Here’s what meteorologists think this summer’s weather will be like in New England:
In a three-month outlook for July through September, the National Weather Services predicts all of Massachusetts, southern New Hampshire, and southern Vermont have a 40 percent chance of seeing temperatures above normal. Temperatures across the northern half of Vermont, northern and central New Hampshire, and Maine have a 50 percent chance of reaching temperatures above normal.
As for precipitation, the service predicts that New England — like the entire East Coast — has equal chances of seeing normal, above normal, or below normal totals from July through September.
Meteorologist David Epstein
David Epstein predicts this summer will be humid, especially in late July and early August. He also noted that ocean temperatures are trending cooler than last year, which could mean “more sea breezes this summer if they remain.”
“Drought is less likely due to adequate rainfall this spring,” he said in his summer 2019 outlook. “We will have some dry weeks ahead, but I don’t foresee a repeat of the summer of 2015 or 2016 when rainfall was scarce.”
Epstein said it’s not clear how hurricane season could affect the region, but he reminded that all it takes is one hurricane to have a major impact.

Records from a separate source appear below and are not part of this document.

(* ===== verification/EncryptedPayload.v ===== *)
(** Encrypted payloads: libcharon/encoding/payloads/encrypted_payload.c. The list of an
    encrypted payload is its [elements]; what is encrypted is its member [encrypted]. The
    transform, with its generator of IVs and the generator of padding, is code of the
    crypto layer and a parameter, as is the memory the generator of payloads allocates. *)

From Stdlib Require Import Strings.String.
From stdpp Require Import gmap strings.
From S2P Require Import Prelude Payloads Parser Generator Verify.
#[local] Open Scope Z_scope.

Inductive status :=
  | SUCCESS | FAILED | PARSE_ERROR | VERIFY_ERROR | INVALID_STATE | INVALID_ARG | NOT_SUPPORTED
  | NEED_MORE.

#[global] Instance status_eq_dec : EqDecision status.
Proof. solve_decision. Defined.

(** An aead_t with its IV generator, and the random numbers for padding. [encrypt] gives
    the ciphertext with the ICV behind it, [decrypt] takes that. *)
Record aead := Aead {
  get_block_size : Z;
  get_iv_size : Z;
  get_icv_size : Z;
  aead_encrypt : forall plain assoc iv : chunk, option chunk;
  aead_decrypt : forall crypt assoc iv : chunk, option chunk;
  get_iv_gen : option (forall seq size : Z, option chunk);
  create_rng : option (forall size : Z, option chunk);    (** lib->crypto's, for padding *)
}.

(** * Lengths *)

Definition compute_overhead (a : aead) (n : Z) : Z :=
  get_block_size a - n mod get_block_size a + get_iv_size a + get_icv_size a.

(** [this->aead] is [None] until [set_transform]. *)
Definition compute_length (transform : option aead) (this : payload) : payload :=
  let encrypted := bytes "encrypted" this in
  let n :=
    if negb (len encrypted =? 0) then len encrypted
    else
      let n := fold_left (fun n e => n + get_length e) (elements this) 0 in
      match transform with Some a => n + compute_overhead a n | None => n end in
  set_num "payload_length" (u16 (n + encrypted_get_header_length this)) this.

(** [get_length], which stores what it returns. *)
Definition encrypted_get_length (transform : option aead) (this : payload) : Z * payload :=
  let this := compute_length transform this in (num "payload_length" this, this).

Definition add_payload (transform : option aead) (e : payload) (this : payload) : payload :=
  let this :=
    match elements this with
    | [] => set_num "next_payload" (u8 (get_type e)) this
    | _ => update_last (set_next_type (get_type e)) this
    end in
  compute_length transform (insert_last (set_next_type PL_NONE e) this).

Definition remove_payload (this : payload) : option (payload * payload) :=
  match elements this with
  | [] => None
  | e :: es => Some (e, set_elements es this)
  end.

(** * Encryption *)

Section Encrypted.

Variable heap : Z -> Z.

(** The loop over the list: a payload is generated when the type of the next one is known;
    [done] are those that were generated, [next_type] what follows the last. *)
Fixpoint generate_loop (next_type : Z) (done : list payload) (current : payload)
    (rest : list payload) (g : generator) : result (list payload * generator) :=
  match rest with
  | [] =>
      let current := set_next_type next_type current in
      let* g := Generator.generate heap current g in Ok (done ++ [current], g)
  | next :: rest =>
      let current := set_next_type (get_type next) current in
      let* g := Generator.generate heap current g in
      generate_loop next_type (done ++ [current]) next rest g
  end.

(** The plaintext, and the payload with its types set. *)
Definition generate (this : payload) (g : generator) : result (chunk * payload * generator) :=
  match elements this with
  | [] => Ok ([], this, g)
  | current :: rest =>
      let this := set_num "next_payload" (u8 (get_type current)) this in
      let* '(es, g) := generate_loop PL_NONE [] current rest g in
      Ok (fst (get_chunk g), set_elements es this, g)
  end.

Definition append_header (transform : option aead) (this : payload) (assoc : chunk)
    : chunk * payload :=
  let next_payload := num "next_payload" this in
  let flags := num "flags" this in
  let '(n, this) := encrypted_get_length transform this in
  (assoc ++ next_payload :: flags :: be_bytes 2 n, this).

Definition encrypt_content (a : aead) (mid : Z) (plain assoc : chunk) : status * chunk :=
  match create_rng a, get_iv_gen a with
  | Some get_bytes, Some get_iv =>
      let bs := get_block_size a in
      let padding := bs - len plain mod bs in
      match get_iv mid (get_iv_size a), get_bytes (padding - 1) with
      | Some iv, Some random =>
          match aead_encrypt a (plain ++ random ++ [u8 (padding - 1)]) assoc iv with
          | Some crypt => (SUCCESS, iv ++ crypt)
          | None => (FAILED, [])
          end
      | _, _ => (FAILED, [])
      end
  | _, _ => (NOT_SUPPORTED, [])
  end.

(** When encryption fails the payload keeps a buffer of no use; its length is not known
    here, and the caller destroys it. *)
Definition encrypt (transform : option aead) (mid : Z) (assoc : chunk) (this : payload)
    : result (status * payload) :=
  match transform with
  | None => Ok (INVALID_STATE, this)
  | Some a =>
      let* '(plain, this, _) := generate this (generator_create heap) in
      let '(assoc, this) := append_header transform this assoc in
      let '(s, encrypted) := encrypt_content a (u64 (Z.shiftl mid 32)) plain assoc in
      Ok (s, if decide (s = SUCCESS) then set_bytes "encrypted" encrypted this else this)
  end.

(** IKEv1 pads with zeros and authenticates nothing. *)
Definition encrypt_v1 (transform : option aead) (iv : chunk) (this : payload)
    : result (status * payload) :=
  match transform with
  | None => Ok (INVALID_STATE, this)
  | Some a =>
      let* '(plain, this, _) := generate this (generator_create heap) in
      let bs := get_block_size a in
      let padding := bs - len plain mod bs in
      match aead_encrypt a (plain ++ replicate (Z.to_nat padding) 0) [] iv with
      | Some encrypted => Ok (SUCCESS, set_bytes "encrypted" encrypted this)
      | None => Ok (FAILED, this)
      end
  end.

(** * Decryption *)

(** The while loop; a payload that was parsed has consumed a byte, see [MessageSpec]. The
    test of the length looks at the start of the plaintext every time. *)
Fixpoint parse_loop (fuel : nat) (plain : chunk) (type : Z) (this : payload) (p : parser)
    : result (status * payload) :=
  if type =? PL_NONE then Ok (SUCCESS, this)
  else
    match fuel with
    | O => Exhausted
    | S fuel =>
        if (len plain <? 4) || (len plain <? be_val (take 2 (drop 2 plain)))
        then Ok (PARSE_ERROR, this)
        else
          match Parser.parse type p with
          | Ok (payload, p) =>
              match verify payload with
              | None => Ok (VERIFY_ERROR, this)
              | Some payload =>
                  parse_loop fuel plain (get_next_type payload) (insert_last payload this) p
              end
          | Parse_error => Ok (PARSE_ERROR, this)
          | Outside => Outside
          | Exhausted => Exhausted
          end
    end.

Definition parse (this : payload) (plain : chunk) : result (status * payload) :=
  let p := set_major_version (if type_ this =? PLV1_ENCRYPTED then 1 else 2) (parser_create plain) in
  parse_loop (S (length plain)) plain (num "next_payload" this) this p.

(** The status, the plaintext, and [encrypted] with what was decrypted in place. Without
    plaintext the byte before it is read, the last one of the IV if there is one. The
    plaintext is set, with its padding, when the padding is bad. *)
Definition decrypt_content (a : aead) (encrypted assoc : chunk)
    : result (status * option chunk * chunk) :=
  let bs := get_block_size a in
  let iv_len := get_iv_size a in
  let icv_len := get_icv_size a in
  let iv := take (Z.to_nat iv_len) encrypted in
  let crypt := drop (Z.to_nat iv_len) encrypted in
  if (len encrypted <? iv_len + icv_len) || negb ((len crypt - icv_len) mod bs =? 0)
  then Ok (FAILED, None, encrypted)
  else
    match aead_decrypt a crypt assoc iv with
    | None => Ok (FAILED, None, encrypted)
    | Some plain =>
        let encrypted := iv ++ plain ++ drop (length plain) crypt in
        match last (iv ++ plain) with
        | None => Outside
        | Some n =>
            let padding := n + 1 in
            if len plain <? padding then Ok (PARSE_ERROR, Some plain, encrypted)
            else Ok (SUCCESS, Some (take (Z.to_nat (len plain - padding)) plain), encrypted)
        end
    end.

Definition decrypt (transform : option aead) (assoc : chunk) (this : payload)
    : result (status * payload) :=
  match transform with
  | None => Ok (INVALID_STATE, this)
  | Some a =>
      let '(assoc, this) := append_header transform this assoc in
      let* '(s, plain, encrypted) := decrypt_content a (bytes "encrypted" this) assoc in
      let this := set_bytes "encrypted" encrypted this in
      match s, plain with
      | SUCCESS, Some plain => parse this plain
      | _, _ => Ok (s, this)
      end
  end.

Definition decrypt_v1 (transform : option aead) (iv : chunk) (this : payload)
    : result (status * payload) :=
  match transform with
  | None => Ok (INVALID_STATE, this)
  | Some a =>
      let encrypted := bytes "encrypted" this in
      if negb (len iv =? get_block_size a) || (len encrypted <? len iv)
         || negb (len encrypted mod len iv =? 0)
      then Ok (FAILED, this)
      else
        match aead_decrypt a encrypted [] iv with
        | None => Ok (FAILED, this)
        | Some plain => parse (set_bytes "encrypted" plain this) plain
        end
  end.

(** * Reassembled payloads *)

(** [from_plain] stands for the methods that are set. *)
Definition encrypted_payload_create_from_plain (next : Z) (plain : chunk) : payload :=
  set_bytes "encrypted" plain
    (set_num "next_payload" (u8 next)
       (set_num "from_plain" 1 (encrypted_payload_create PLV2_ENCRYPTED))).

Definition get_length_plain (transform : option aead) (this : payload) : Z * payload :=
  let n := u16 (len (bytes "encrypted" this)) in
  let n := match transform with Some a => u16 (n + compute_overhead a n) | None => n end in
  let this := set_num "payload_length" (u16 (n + encrypted_get_header_length this)) this in
  (num "payload_length" this, this).

(** [encrypted.ptr] is NULL when there are no data. *)
Definition decrypt_plain (this : payload) : result (status * payload) :=
  if len (bytes "encrypted" this) =? 0 then Ok (FAILED, this)
  else parse this (bytes "encrypted" this).

(** * Encrypted fragments *)

Definition frag_get_length (transform : option aead) (this : payload) : Z * payload :=
  let encrypted := bytes "encrypted" this in
  let n :=
    if negb (len encrypted =? 0) then u16 (len encrypted)
    else
      let n := u16 (len (bytes "plain" this)) in
      match transform with Some a => u16 (n + compute_overhead a n) | None => n end in
  let this := set_num "payload_length" (u16 (n + frag_get_header_length)) this in
  (num "payload_length" this, this).

Definition encrypted_fragment_payload_create_from_data (n total : Z) (plain : chunk) : payload :=
  set_bytes "plain" plain
    (set_num "total_fragments" (u16 total)
       (set_num "fragment_number" (u16 n) encrypted_fragment_payload_create)).

Definition append_header_frag (transform : option aead) (this : payload) (assoc : chunk)
    : chunk * payload :=
  let '(n, this) := frag_get_length transform this in
  (assoc ++ num "next_payload" this :: num "flags" this :: be_bytes 2 n
   ++ be_bytes 2 (num "fragment_number" this) ++ be_bytes 2 (num "total_fragments" this), this).

Definition frag_encrypt (transform : option aead) (mid : Z) (assoc : chunk) (this : payload)
    : status * payload :=
  match transform with
  | None => (INVALID_STATE, this)
  | Some a =>
      let '(assoc, this) := append_header_frag transform this assoc in
      let mid := Z.lor (u64 (Z.shiftl mid 32)) (num "fragment_number" this) in
      let '(s, encrypted) := encrypt_content a mid (bytes "plain" this) assoc in
      (s, if decide (s = SUCCESS) then set_bytes "encrypted" encrypted this else this)
  end.

(** The plaintext so far is freed, and copied when there is no other: reading it is an access
    outside of the memory if it was not empty. *)
Definition frag_decrypt (transform : option aead) (assoc : chunk) (this : payload)
    : result (status * payload) :=
  match transform with
  | None => Ok (INVALID_STATE, this)
  | Some a =>
      let '(assoc, this) := append_header_frag transform this assoc in
      let* '(s, plain, encrypted) := decrypt_content a (bytes "encrypted" this) assoc in
      let this := set_bytes "encrypted" encrypted this in
      match plain with
      | Some plain => Ok (s, set_bytes "plain" plain this)
      | None => if len (bytes "plain" this) =? 0 then Ok (s, this) else Outside
      end
  end.

(** * The methods of an encrypted payload or fragment *)

Definition encrypted_method_get_length (transform : option aead) (this : payload) : Z * payload :=
  match class this with
  | C_ENCRYPTED_FRAGMENT => frag_get_length transform this
  | C_ENCRYPTED =>
      if num "from_plain" this =? 0 then encrypted_get_length transform this
      else get_length_plain transform this
  | _ => (get_length this, this)
  end.

(** The chunk is the associated data, or the IV of IKEv1. *)
Definition encrypted_method_encrypt (transform : option aead) (mid : Z) (c : chunk)
    (this : payload) : result (status * payload) :=
  match class this with
  | C_ENCRYPTED_FRAGMENT => Ok (frag_encrypt transform mid c this)
  | _ => if type_ this =? PLV1_ENCRYPTED then encrypt_v1 transform c this
         else encrypt transform mid c this
  end.

Definition encrypted_method_decrypt (transform : option aead) (c : chunk) (this : payload)
    : result (status * payload) :=
  match class this with
  | C_ENCRYPTED_FRAGMENT => frag_decrypt transform c this
  | _ => if type_ this =? PLV1_ENCRYPTED then decrypt_v1 transform c this
         else if num "from_plain" this =? 0 then decrypt transform c this
         else decrypt_plain this
  end.

End Encrypted.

Eric Fisher, WBZ meteorologist
Fisher said he doesn’t typically do a summer outlook since most are “so similar,” but he said via email that chances are this summer will be “warmer than average.”

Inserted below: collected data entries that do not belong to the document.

(* ===== verification/Message.v ===== *)
(** IKE messages: libcharon/encoding/message.c. A message is put together from payloads,
    ordered, wrapped in an encrypted payload and generated, or parsed, decrypted and
    checked against the rules of its exchange. Fragments are in [Fragments]. *)

From Stdlib Require Import Strings.String.
From stdpp Require Import gmap strings.
From S2P Require Import Prelude Host Payloads Parser Generator Verify EncryptedPayload MessageRules.
#[local] Open Scope Z_scope.

(** ike_sa_id.c; an SPI is its eight bytes in memory. *)
Record ike_sa_id := IkeSaId {
  ike_version : Z;
  initiator_spi : chunk;
  responder_spi : chunk;
  is_initiator_flag : bool;
}.

(** The UDP packet; without data [get_data] has no pointer. *)
Record packet := Packet {
  source : option host_t;
  destination : option host_t;
  packet_data : chunk;
}.

Record message := Message {
  major_version : Z;
  minor_version : Z;
  first_payload : Z;
  exchange_type : Z;
  is_request : bool;
  is_encrypted : bool;
  version_flag : bool;
  reserved : bool * bool;
  sort_disabled : bool;
  message_id : Z;
  sa_id : option ike_sa_id;
  message_packet : packet;
  payloads : list payload;
  message_parser : option parser;
  rule : option message_rule;
}.

Definition set_ike_sa_id (id : ike_sa_id) (this : message) : message :=
  Message (major_version this) (minor_version this) (first_payload this) (exchange_type this)
    (is_request this) (is_encrypted this) (version_flag this) (reserved this)
    (sort_disabled this) (message_id this) (Some id) (message_packet this) (payloads this)
    (message_parser this) (rule this).
Definition set_message_id (v : Z) (this : message) : message :=
  Message (major_version this) (minor_version this) (first_payload this) (exchange_type this)
    (is_request this) (is_encrypted this) (version_flag this) (reserved this)
    (sort_disabled this) (u32 v) (sa_id this) (message_packet this) (payloads this)
    (message_parser this) (rule this).
Definition set_versions (major minor : Z) (this : message) : message :=
  Message (u8 major) (u8 minor) (first_payload this) (exchange_type this)
    (is_request this) (is_encrypted this) (version_flag this) (reserved this)
    (sort_disabled this) (message_id this) (sa_id this) (message_packet this) (payloads this)
    (message_parser this) (rule this).
Definition set_first_payload (t : Z) (this : message) : message :=
  Message (major_version this) (minor_version this) t (exchange_type this)
    (is_request this) (is_encrypted this) (version_flag this) (reserved this)
    (sort_disabled this) (message_id this) (sa_id this) (message_packet this) (payloads this)
    (message_parser this) (rule this).
Definition set_exchange_type (t : Z) (this : message) : message :=
  Message (major_version this) (minor_version this) (first_payload this) t
    (is_request this) (is_encrypted this) (version_flag this) (reserved this)
    (sort_disabled this) (message_id this) (sa_id this) (message_packet this) (payloads this)
    (message_parser this) (rule this).
Definition set_request (b : bool) (this : message) : message :=
  Message (major_version this) (minor_version this) (first_payload this) (exchange_type this)
    b (is_encrypted this) (version_flag this) (reserved this)
    (sort_disabled this) (message_id this) (sa_id this) (message_packet this) (payloads this)
    (message_parser this) (rule this).
Definition set_is_encrypted (b : bool) (this : message) : message :=
  Message (major_version this) (minor_version this) (first_payload this) (exchange_type this)
    (is_request this) b (version_flag this) (reserved this)
    (sort_disabled this) (message_id this) (sa_id this) (message_packet this) (payloads this)
    (message_parser this) (rule this).
Definition set_version_flag (this : message) : message :=
  Message (major_version this) (minor_version this) (first_payload this) (exchange_type this)
    (is_request this) (is_encrypted this) true (reserved this)
    (sort_disabled this) (message_id this) (sa_id this) (message_packet this) (payloads this)
    (message_parser this) (rule this).
Definition set_reserved (r : bool * bool) (this : message) : message :=
  Message (major_version this) (minor_version this) (first_payload this) (exchange_type this)
    (is_request this) (is_encrypted this) (version_flag this) r
    (sort_disabled this) (message_id this) (sa_id this) (message_packet this) (payloads this)
    (message_parser this) (rule this).
Definition disable_sort (this : message) : message :=
  Message (major_version this) (minor_version this) (first_payload this) (exchange_type this)
    (is_request this) (is_encrypted this) (version_flag this) (reserved this)
    true (message_id this) (sa_id this) (message_packet this) (payloads this)
    (message_parser this) (rule this).
Definition set_packet (p : packet) (this : message) : message :=
  Message (major_version this) (minor_version this) (first_payload this) (exchange_type this)
    (is_request this) (is_encrypted this) (version_flag this) (reserved this)
    (sort_disabled this) (message_id this) (sa_id this) p (payloads this)
    (message_parser this) (rule this).
Definition set_payloads (ps : list payload) (this : message) : message :=
  Message (major_version this) (minor_version this) (first_payload this) (exchange_type this)
    (is_request this) (is_encrypted this) (version_flag this) (reserved this)
    (sort_disabled this) (message_id this) (sa_id this) (message_packet this) ps
    (message_parser this) (rule this).
Definition set_parser (p : option parser) (this : message) : message :=
  Message (major_version this) (minor_version this) (first_payload this) (exchange_type this)
    (is_request this) (is_encrypted this) (version_flag this) (reserved this)
    (sort_disabled this) (message_id this) (sa_id this) (message_packet this) (payloads this)
    p (rule this).
Definition set_rule (r : option message_rule) (this : message) : message :=
  Message (major_version this) (minor_version this) (first_payload this) (exchange_type this)
    (is_request this) (is_encrypted this) (version_flag this) (reserved this)
    (sort_disabled this) (message_id this) (sa_id this) (message_packet this) (payloads this)
    (message_parser this) r.

Definition set_packet_data (c : chunk) (this : message) : message :=
  set_packet (Packet (source (message_packet this)) (destination (message_packet this)) c) this.

(** The key material of an IKE_SA; the functions from [get_hash_phase2] on are those of
    IKEv1. *)
Record keymat := Keymat {
  get_version : Z;
  get_aead : bool -> option aead;
  get_hash_phase2 : message -> option chunk;
  keymat_get_iv : Z -> option chunk;
  update_iv : Z -> chunk -> bool;
  confirm_iv : Z -> bool;
}.

Definition IKEV1 : Z := 1.
Definition is_keymat_v1 (k : option keymat) : bool :=
  match k with Some k => get_version k =? IKEV1 | None => false end.

Definition message_create_from_packet (p : packet) : message :=
  Message 0 0 PL_NONE EXCHANGE_TYPE_UNDEFINED true false false (false, false) false 0 None p []
    (Some (parser_create (packet_data p))) None.

Definition message_create (major minor : Z) : message :=
  set_versions major minor (message_create_from_packet (Packet None None [])).

(** * Rules and payloads *)

Definition get_message_rule (this : message) : option message_rule :=
  List.find (fun r => (exchange_type this =? rule_exchange_type r)
                      && eqb (is_request this) (rule_is_request r)) message_rules.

“We’ll also be watching to see how the soaking winter/spring across the middle of the country affects things,” Fisher said. “Tons of extra moisture and standing water may breed more humidity that could be sent in our direction.”

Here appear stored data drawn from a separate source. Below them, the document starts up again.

(* ===== verification/MessageWire.v ===== *)
(** What an IKEv2 message is on the wire: the payloads with the type of the next one in
    each, the header, and how the loops of [Message] and [EncryptedPayload] generate and
    parse them. *)

From Stdlib Require Import Strings.String.
From stdpp Require Import gmap strings.
From S2P Require Import Prelude Bits Payloads Parser Generator Encoding ParserSpec ParserComplete.
From S2P Require Import GeneratorSpec CodecSpec Verify EncryptedPayload MessageRules Message.
#[local] Open Scope Z_scope.

(** * Payloads that are sent *)

(** A payload of a kind IKEv2 knows that the receiver's checks accept, and that is not itself
    encrypted. *)
Record sendable (p : payload) : Prop := {
  sendable_formed : well_formed p = true;
  sendable_known : known_v2 (type_ p) = true;
  sendable_plain : type_ p <> PLV2_ENCRYPTED /\ type_ p <> PLV2_FRAGMENT;
  sendable_class : class p <> C_UNKNOWN;
  sendable_verified : verify p = Some p;
}.

Definition sendable_kinds : list (payload_class * Z) :=
  [(C_SA, PLV2_SECURITY_ASSOCIATION); (C_KE, PLV2_KEY_EXCHANGE); (C_ID, PLV2_ID_INITIATOR);
   (C_ID, PLV2_ID_RESPONDER); (C_CERT, PLV2_CERTIFICATE); (C_CERTREQ, PLV2_CERTREQ);
   (C_AUTH, PLV2_AUTH); (C_NONCE, PLV2_NONCE); (C_NOTIFY, PLV2_NOTIFY); (C_DELETE, PLV2_DELETE);
   (C_VENDOR_ID, PLV2_VENDOR_ID); (C_TS, PLV2_TS_INITIATOR); (C_TS, PLV2_TS_RESPONDER);
   (C_CP, PLV2_CONFIGURATION); (C_EAP, PLV2_EAP)].

Lemma known_types t : known_v2 t = true ->
  In t [33; 34; 35; 36; 37; 38; 39; 40; 41; 42; 43; 44; 45; 46; 47; 48; 53].
Proof.
  unfold known_v2. rewrite orb_true_iff, andb_true_iff, !Z.leb_le, Z.eqb_eq.
  unfold PLV2_SECURITY_ASSOCIATION, PLV2_EAP, PLV2_FRAGMENT. cbn [In]. lia.
Qed.

Lemma sendable_kind p : sendable p -> In (class p, type_ p) sendable_kinds.
Proof.
  intros [Hw Hk [Hc1 Hc2] Hc _].
  apply well_formed_unfold in Hw as (_ & Hcr & _).
  apply as_created_unfold in Hcr as (E & _). unfold base_of in E.
  assert (class p = class (payload_create (type_ p))) as -> by (destruct (class p); done).
  clear E Hc. apply known_types in Hk. set (t := type_ p) in *. clearbody t.
  cbn [In] in Hk. destruct_or! Hk; subst t; try done; vm_compute; tauto.
Qed.

(** The next payload, the flags and the length come first; the length is that of all. *)
Definition sized (p : payload) : Prop :=
  Z.of_nat (length (encode p)) = 8 * num "payload_length" p /\ get_length p = num "payload_length" p /\
  exists l rest, length l = 16%nat /\ encode p = l ++ bits 16 (num "payload_length" p) ++ rest /\
  0 <= num "payload_length" p < 2 ^ 16.

Ltac by_in := repeat first [by left | right].
Ltac by_len H := rewrite !andb_true_iff, Z.eqb_eq in H; destruct H as [[H1 _] H2]; [by_in|exact (conj H1 H2)].
(* ===== verification/MessageSpec.v ===== *)
(** Messages end to end: what [generate] makes of a message, [parse_header] and [parse_body]
    of the receiver read back, with its payloads in the order of the exchange. *)

From Stdlib Require Import Strings.String.
From stdpp Require Import gmap strings.
From S2P Require Import Prelude Host Bits Payloads Parser Generator Encoding ParserSpec ParserComplete.
From S2P Require Import GeneratorSpec CodecSpec Verify EncryptedPayload MessageRules Message MessageSafe MessageWire.
#[local] Open Scope Z_scope.

(** * Order *)

(** The payloads of each rule in turn, then those without a rule, the last one first. *)
Fixpoint arrange (os : list payload_order) (ps : list payload) : list payload :=
  match os with
  | [] => reverse ps
  | o :: os =>
      List.filter (order_matches o) ps ++ arrange os (List.filter (fun p => negb (order_matches o p)) ps)
  end.

Definition add_all (ps : list payload) (this : message) : message :=
  fold_left (fun this p => Message.add_payload p this) ps this.

Lemma order_step_filter o ps : forall this,
  order_step o ps this
  = (List.filter (fun p => negb (order_matches o p)) ps, add_all (List.filter (order_matches o) ps) this).
Proof.
  induction ps as [|p ps IH]; intros this; [done|]. cbn [order_step List.filter].
  destruct (order_matches o p); cbn [negb]; rewrite IH; done.
Qed.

Fisher doesn’t think this summer will have as many days with 90-degree temperatures as in 2018 when there were over two dozen.
Cindy Fitzgibbon, WCVB meteorologist
While Cindy Fitzgibbon said she typically forecasts short-term, she thinks this summer will be warm and wet.
“Part of the reason for that is because it’s been so wet this spring,” Fitzgibbon said. “Basically what that does [is] there’s a lot of moisture on the ground and unless we suddenly dry out, that moisture is just going to act to create thunderstorms.”
The moisture from the ground feeds the moisture needed for thunderstorms, according to Fitzgibbon.
“So when you have warm air and you have a moisture source, it starts to rise and you can get showers and thunderstorms, but those are typical things that don’t last an entire day,” she said. “You need the warmth to generate those, so we’ll have that. It doesn’t look like the summer where it’s going to be hot day after day after day. It may be similar to last summer in the sense that there’s some mugginess around.”
“Summer is going to make its entrance right off the bat,” said Paul Pastelok, AccuWeather’s lead long-range meteorologist. “We’re going to have some back-and-forth weather in June, but that will get more consistent in July.”
An outlook map from the company predicts “very warm, drier” conditions for New England.
Summer weather will waste no time spreading across the Northeast and mid-Atlantic this season as heat arrives in June. To learn more about what you can expect in your region, check out the @accuweather 2019 US summer forecast: https://t.co/djiKw12uV9 pic.twitter.com/gEjTHc7YDr
— AccuWeather (@breakingweather) May 9, 2019
“For the I-95 corridor, it’s going to be a much better summer than we saw last year, weather-wise,” Pastelok said. “I think we’ll notice a lot of vacation traffic as the warmer weather brings people out to the beaches.”
The Weather Channel predicts “hotter than average” temperatures along the East Coast, including all of New England, due, in part, to El Niño.
— The Weather Channel (@weatherchannel) May 16, 2019
Weather Channel forecasters expect July to heat up with above average-temperatures for all of New England. The same goes for August.
“Summer’s final month could bring heat and humidity to much of the East Coast,” the company said.